## About this exercise
A word-for-word copy of the listing is needed. Retype it in full.

- - - - -

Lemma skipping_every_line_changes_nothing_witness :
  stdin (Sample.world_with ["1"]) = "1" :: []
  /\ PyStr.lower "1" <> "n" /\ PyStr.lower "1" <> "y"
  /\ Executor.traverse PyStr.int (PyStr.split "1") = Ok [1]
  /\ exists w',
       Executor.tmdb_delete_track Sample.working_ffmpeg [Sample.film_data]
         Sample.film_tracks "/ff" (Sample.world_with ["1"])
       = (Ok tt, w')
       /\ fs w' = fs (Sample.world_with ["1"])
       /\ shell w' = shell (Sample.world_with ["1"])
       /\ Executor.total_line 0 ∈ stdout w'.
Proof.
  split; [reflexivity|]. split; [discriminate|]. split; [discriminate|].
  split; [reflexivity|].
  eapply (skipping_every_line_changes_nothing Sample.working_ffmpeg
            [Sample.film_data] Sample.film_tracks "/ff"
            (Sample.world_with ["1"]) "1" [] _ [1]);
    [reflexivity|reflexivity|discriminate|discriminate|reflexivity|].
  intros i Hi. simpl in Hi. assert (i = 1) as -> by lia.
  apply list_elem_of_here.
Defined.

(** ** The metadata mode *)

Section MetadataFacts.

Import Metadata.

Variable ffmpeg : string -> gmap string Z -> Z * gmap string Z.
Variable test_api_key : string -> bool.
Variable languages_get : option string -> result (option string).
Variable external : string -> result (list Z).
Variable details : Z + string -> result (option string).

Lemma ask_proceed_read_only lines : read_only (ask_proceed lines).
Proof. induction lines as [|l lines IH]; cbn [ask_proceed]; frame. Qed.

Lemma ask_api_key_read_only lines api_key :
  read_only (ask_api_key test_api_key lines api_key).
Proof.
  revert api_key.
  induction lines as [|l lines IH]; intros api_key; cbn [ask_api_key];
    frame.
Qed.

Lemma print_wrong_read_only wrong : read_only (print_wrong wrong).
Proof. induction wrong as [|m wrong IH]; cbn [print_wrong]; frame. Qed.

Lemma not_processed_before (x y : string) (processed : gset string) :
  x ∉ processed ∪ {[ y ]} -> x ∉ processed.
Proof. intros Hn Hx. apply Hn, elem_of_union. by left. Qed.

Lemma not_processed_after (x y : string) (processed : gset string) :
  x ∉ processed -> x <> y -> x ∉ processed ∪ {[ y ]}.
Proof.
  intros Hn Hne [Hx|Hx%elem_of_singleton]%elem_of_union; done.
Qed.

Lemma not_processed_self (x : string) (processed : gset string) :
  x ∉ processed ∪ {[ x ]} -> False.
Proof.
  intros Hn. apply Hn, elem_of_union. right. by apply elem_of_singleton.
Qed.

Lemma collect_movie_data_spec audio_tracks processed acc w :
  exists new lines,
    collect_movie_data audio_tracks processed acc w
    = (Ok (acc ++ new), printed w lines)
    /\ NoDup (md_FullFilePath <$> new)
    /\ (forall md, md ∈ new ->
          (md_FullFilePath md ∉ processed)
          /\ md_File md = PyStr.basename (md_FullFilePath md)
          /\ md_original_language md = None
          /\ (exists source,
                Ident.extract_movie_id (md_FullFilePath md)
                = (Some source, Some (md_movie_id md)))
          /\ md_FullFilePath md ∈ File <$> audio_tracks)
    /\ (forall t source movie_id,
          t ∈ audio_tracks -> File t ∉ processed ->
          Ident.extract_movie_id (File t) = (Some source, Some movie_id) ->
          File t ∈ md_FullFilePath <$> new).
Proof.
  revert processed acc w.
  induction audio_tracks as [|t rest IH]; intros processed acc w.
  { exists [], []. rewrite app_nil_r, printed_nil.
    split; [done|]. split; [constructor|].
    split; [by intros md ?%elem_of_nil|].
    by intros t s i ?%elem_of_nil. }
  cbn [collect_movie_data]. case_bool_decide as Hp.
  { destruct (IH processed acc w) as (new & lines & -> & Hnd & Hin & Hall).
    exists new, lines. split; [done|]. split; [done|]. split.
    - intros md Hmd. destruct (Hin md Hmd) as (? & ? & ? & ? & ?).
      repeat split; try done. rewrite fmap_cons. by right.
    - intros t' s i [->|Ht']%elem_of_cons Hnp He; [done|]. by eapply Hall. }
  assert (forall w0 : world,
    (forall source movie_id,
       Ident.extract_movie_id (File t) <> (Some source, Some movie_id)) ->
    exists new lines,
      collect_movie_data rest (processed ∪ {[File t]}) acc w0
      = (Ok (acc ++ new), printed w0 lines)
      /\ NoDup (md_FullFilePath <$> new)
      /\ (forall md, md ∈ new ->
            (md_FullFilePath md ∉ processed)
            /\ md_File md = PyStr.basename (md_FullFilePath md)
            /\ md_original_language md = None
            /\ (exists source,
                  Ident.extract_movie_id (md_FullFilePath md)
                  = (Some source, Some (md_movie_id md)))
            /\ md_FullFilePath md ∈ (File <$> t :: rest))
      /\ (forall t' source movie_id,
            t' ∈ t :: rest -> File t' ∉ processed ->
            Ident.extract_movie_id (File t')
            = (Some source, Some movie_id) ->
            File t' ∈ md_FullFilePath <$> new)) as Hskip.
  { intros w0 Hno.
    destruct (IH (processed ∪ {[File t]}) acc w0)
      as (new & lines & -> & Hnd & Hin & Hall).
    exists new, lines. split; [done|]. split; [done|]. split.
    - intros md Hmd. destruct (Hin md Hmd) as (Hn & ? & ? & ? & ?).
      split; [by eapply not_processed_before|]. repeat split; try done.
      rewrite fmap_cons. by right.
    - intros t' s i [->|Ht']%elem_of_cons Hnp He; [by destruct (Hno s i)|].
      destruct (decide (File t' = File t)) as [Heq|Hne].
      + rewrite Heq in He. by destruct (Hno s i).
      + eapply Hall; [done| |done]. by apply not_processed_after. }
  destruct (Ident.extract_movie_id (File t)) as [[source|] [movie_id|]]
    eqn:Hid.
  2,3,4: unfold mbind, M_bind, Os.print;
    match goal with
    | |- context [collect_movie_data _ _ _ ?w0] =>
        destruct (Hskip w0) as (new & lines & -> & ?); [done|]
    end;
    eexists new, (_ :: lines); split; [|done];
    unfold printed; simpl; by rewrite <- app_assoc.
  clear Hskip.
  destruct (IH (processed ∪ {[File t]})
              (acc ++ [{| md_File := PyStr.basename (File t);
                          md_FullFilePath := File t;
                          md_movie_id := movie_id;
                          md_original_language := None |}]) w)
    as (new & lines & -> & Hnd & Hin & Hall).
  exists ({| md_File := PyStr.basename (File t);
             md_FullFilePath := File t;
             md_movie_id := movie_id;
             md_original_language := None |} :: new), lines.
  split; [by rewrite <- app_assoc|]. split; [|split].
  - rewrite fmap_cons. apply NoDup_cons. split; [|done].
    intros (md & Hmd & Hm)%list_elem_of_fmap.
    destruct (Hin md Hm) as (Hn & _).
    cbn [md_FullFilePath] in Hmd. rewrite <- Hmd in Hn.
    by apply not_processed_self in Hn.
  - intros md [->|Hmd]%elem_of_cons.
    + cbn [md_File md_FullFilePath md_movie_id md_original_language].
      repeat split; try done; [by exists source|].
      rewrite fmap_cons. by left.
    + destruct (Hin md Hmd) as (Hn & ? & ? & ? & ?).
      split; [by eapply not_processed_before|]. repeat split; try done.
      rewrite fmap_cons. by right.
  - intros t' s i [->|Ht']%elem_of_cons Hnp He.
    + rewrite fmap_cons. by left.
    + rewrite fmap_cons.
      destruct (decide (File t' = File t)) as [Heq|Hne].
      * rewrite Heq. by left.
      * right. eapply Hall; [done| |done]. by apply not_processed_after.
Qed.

- - - - -

## Solved exercise
Lemma skipping_every_line_changes_nothing_witness :
  stdin (Sample.world_with ["1"]) = "1" :: []
  /\ PyStr.lower "1" <> "n" /\ PyStr.lower "1" <> "y"
  /\ Executor.traverse PyStr.int (PyStr.split "1") = Ok [1]
  /\ exists w',
       Executor.tmdb_delete_track Sample.working_ffmpeg [Sample.film_data]
         Sample.film_tracks "/ff" (Sample.world_with ["1"])
       = (Ok tt, w')
       /\ fs w' = fs (Sample.world_with ["1"])
       /\ shell w' = shell (Sample.world_with ["1"])
       /\ Executor.total_line 0 ∈ stdout w'.
Proof.
  split; [reflexivity|]. split; [discriminate|]. split; [discriminate|].
  split; [reflexivity|].
  eapply (skipping_every_line_changes_nothing Sample.working_ffmpeg
            [Sample.film_data] Sample.film_tracks "/ff"
            (Sample.world_with ["1"]) "1" [] _ [1]);
    [reflexivity|reflexivity|discriminate|discriminate|reflexivity|].
  intros i Hi. simpl in Hi. assert (i = 1) as -> by lia.
  apply list_elem_of_here.
Defined.

(** ** The metadata mode *)

Section MetadataFacts.

Import Metadata.

Variable ffmpeg : string -> gmap string Z -> Z * gmap string Z.
Variable test_api_key : string -> bool.
Variable languages_get : option string -> result (option string).
Variable external : string -> result (list Z).
Variable details : Z + string -> result (option string).

Lemma ask_proceed_read_only lines : read_only (ask_proceed lines).
Proof. induction lines as [|l lines IH]; cbn [ask_proceed]; frame. Qed.

Lemma ask_api_key_read_only lines api_key :
  read_only (ask_api_key test_api_key lines api_key).
Proof.
  revert api_key.
  induction lines as [|l lines IH]; intros api_key; cbn [ask_api_key];
    frame.
Qed.

Lemma print_wrong_read_only wrong : read_only (print_wrong wrong).
Proof. induction wrong as [|m wrong IH]; cbn [print_wrong]; frame. Qed.

Lemma not_processed_before (x y : string) (processed : gset string) :
  x ∉ processed ∪ {[ y ]} -> x ∉ processed.
Proof. intros Hn Hx. apply Hn, elem_of_union. by left. Qed.

Lemma not_processed_after (x y : string) (processed : gset string) :
  x ∉ processed -> x <> y -> x ∉ processed ∪ {[ y ]}.
Proof.
  intros Hn Hne [Hx|Hx%elem_of_singleton]%elem_of_union; done.
Qed.

Lemma not_processed_self (x : string) (processed : gset string) :
  x ∉ processed ∪ {[ x ]} -> False.
Proof.
  intros Hn. apply Hn, elem_of_union. right. by apply elem_of_singleton.
Qed.

Lemma collect_movie_data_spec audio_tracks processed acc w :
  exists new lines,
    collect_movie_data audio_tracks processed acc w
    = (Ok (acc ++ new), printed w lines)
    /\ NoDup (md_FullFilePath <$> new)
    /\ (forall md, md ∈ new ->
          (md_FullFilePath md ∉ processed)
          /\ md_File md = PyStr.basename (md_FullFilePath md)
          /\ md_original_language md = None
          /\ (exists source,
                Ident.extract_movie_id (md_FullFilePath md)
                = (Some source, Some (md_movie_id md)))
          /\ md_FullFilePath md ∈ File <$> audio_tracks)
    /\ (forall t source movie_id,
          t ∈ audio_tracks -> File t ∉ processed ->
          Ident.extract_movie_id (File t) = (Some source, Some movie_id) ->
          File t ∈ md_FullFilePath <$> new).
Proof.
  revert processed acc w.
  induction audio_tracks as [|t rest IH]; intros processed acc w.
  { exists [], []. rewrite app_nil_r, printed_nil.
    split; [done|]. split; [constructor|].
    split; [by intros md ?%elem_of_nil|].
    by intros t s i ?%elem_of_nil. }
  cbn [collect_movie_data]. case_bool_decide as Hp.
  { destruct (IH processed acc w) as (new & lines & -> & Hnd & Hin & Hall).
    exists new, lines. split; [done|]. split; [done|]. split.
    - intros md Hmd. destruct (Hin md Hmd) as (? & ? & ? & ? & ?).
      repeat split; try done. rewrite fmap_cons. by right.
    - intros t' s i [->|Ht']%elem_of_cons Hnp He; [done|]. by eapply Hall. }
  assert (forall w0 : world,
    (forall source movie_id,
       Ident.extract_movie_id (File t) <> (Some source, Some movie_id)) ->
    exists new lines,
      collect_movie_data rest (processed ∪ {[File t]}) acc w0
      = (Ok (acc ++ new), printed w0 lines)
      /\ NoDup (md_FullFilePath <$> new)
      /\ (forall md, md ∈ new ->
            (md_FullFilePath md ∉ processed)
            /\ md_File md = PyStr.basename (md_FullFilePath md)
            /\ md_original_language md = None
            /\ (exists source,
                  Ident.extract_movie_id (md_FullFilePath md)
                  = (Some source, Some (md_movie_id md)))
            /\ md_FullFilePath md ∈ (File <$> t :: rest))
      /\ (forall t' source movie_id,
            t' ∈ t :: rest -> File t' ∉ processed ->
            Ident.extract_movie_id (File t')
            = (Some source, Some movie_id) ->
            File t' ∈ md_FullFilePath <$> new)) as Hskip.
  { intros w0 Hno.
    destruct (IH (processed ∪ {[File t]}) acc w0)
      as (new & lines & -> & Hnd & Hin & Hall).
    exists new, lines. split; [done|]. split; [done|]. split.
    - intros md Hmd. destruct (Hin md Hmd) as (Hn & ? & ? & ? & ?).
      split; [by eapply not_processed_before|]. repeat split; try done.
      rewrite fmap_cons. by right.
    - intros t' s i [->|Ht']%elem_of_cons Hnp He; [by destruct (Hno s i)|].
      destruct (decide (File t' = File t)) as [Heq|Hne].
      + rewrite Heq in He. by destruct (Hno s i).
      + eapply Hall; [done| |done]. by apply not_processed_after. }
  destruct (Ident.extract_movie_id (File t)) as [[source|] [movie_id|]]
    eqn:Hid.
  2,3,4: unfold mbind, M_bind, Os.print;
    match goal with
    | |- context [collect_movie_data _ _ _ ?w0] =>
        destruct (Hskip w0) as (new & lines & -> & ?); [done|]
    end;
    eexists new, (_ :: lines); split; [|done];
    unfold printed; simpl; by rewrite <- app_assoc.
  clear Hskip.
  destruct (IH (processed ∪ {[File t]})
              (acc ++ [{| md_File := PyStr.basename (File t);
                          md_FullFilePath := File t;
                          md_movie_id := movie_id;
                          md_original_language := None |}]) w)
    as (new & lines & -> & Hnd & Hin & Hall).
  exists ({| md_File := PyStr.basename (File t);
             md_FullFilePath := File t;
             md_movie_id := movie_id;
             md_original_language := None |} :: new), lines.
  split; [by rewrite <- app_assoc|]. split; [|split].
  - rewrite fmap_cons. apply NoDup_cons. split; [|done].
    intros (md & Hmd & Hm)%list_elem_of_fmap.
    destruct (Hin md Hm) as (Hn & _).
    cbn [md_FullFilePath] in Hmd. rewrite <- Hmd in Hn.
    by apply not_processed_self in Hn.
  - intros md [->|Hmd]%elem_of_cons.
    + cbn [md_File md_FullFilePath md_movie_id md_original_language].
      repeat split; try done; [by exists source|].
      rewrite fmap_cons. by left.
    + destruct (Hin md Hmd) as (Hn & ? & ? & ? & ?).
      split; [by eapply not_processed_before|]. repeat split; try done.
      rewrite fmap_cons. by right.
  - intros t' s i [->|Ht']%elem_of_cons Hnp He.
    + rewrite fmap_cons. by left.
    + rewrite fmap_cons.
      destruct (decide (File t' = File t)) as [Heq|Hne].
      * rewrite Heq. by left.
      * right. eapply Hall; [done| |done]. by apply not_processed_after.
Qed.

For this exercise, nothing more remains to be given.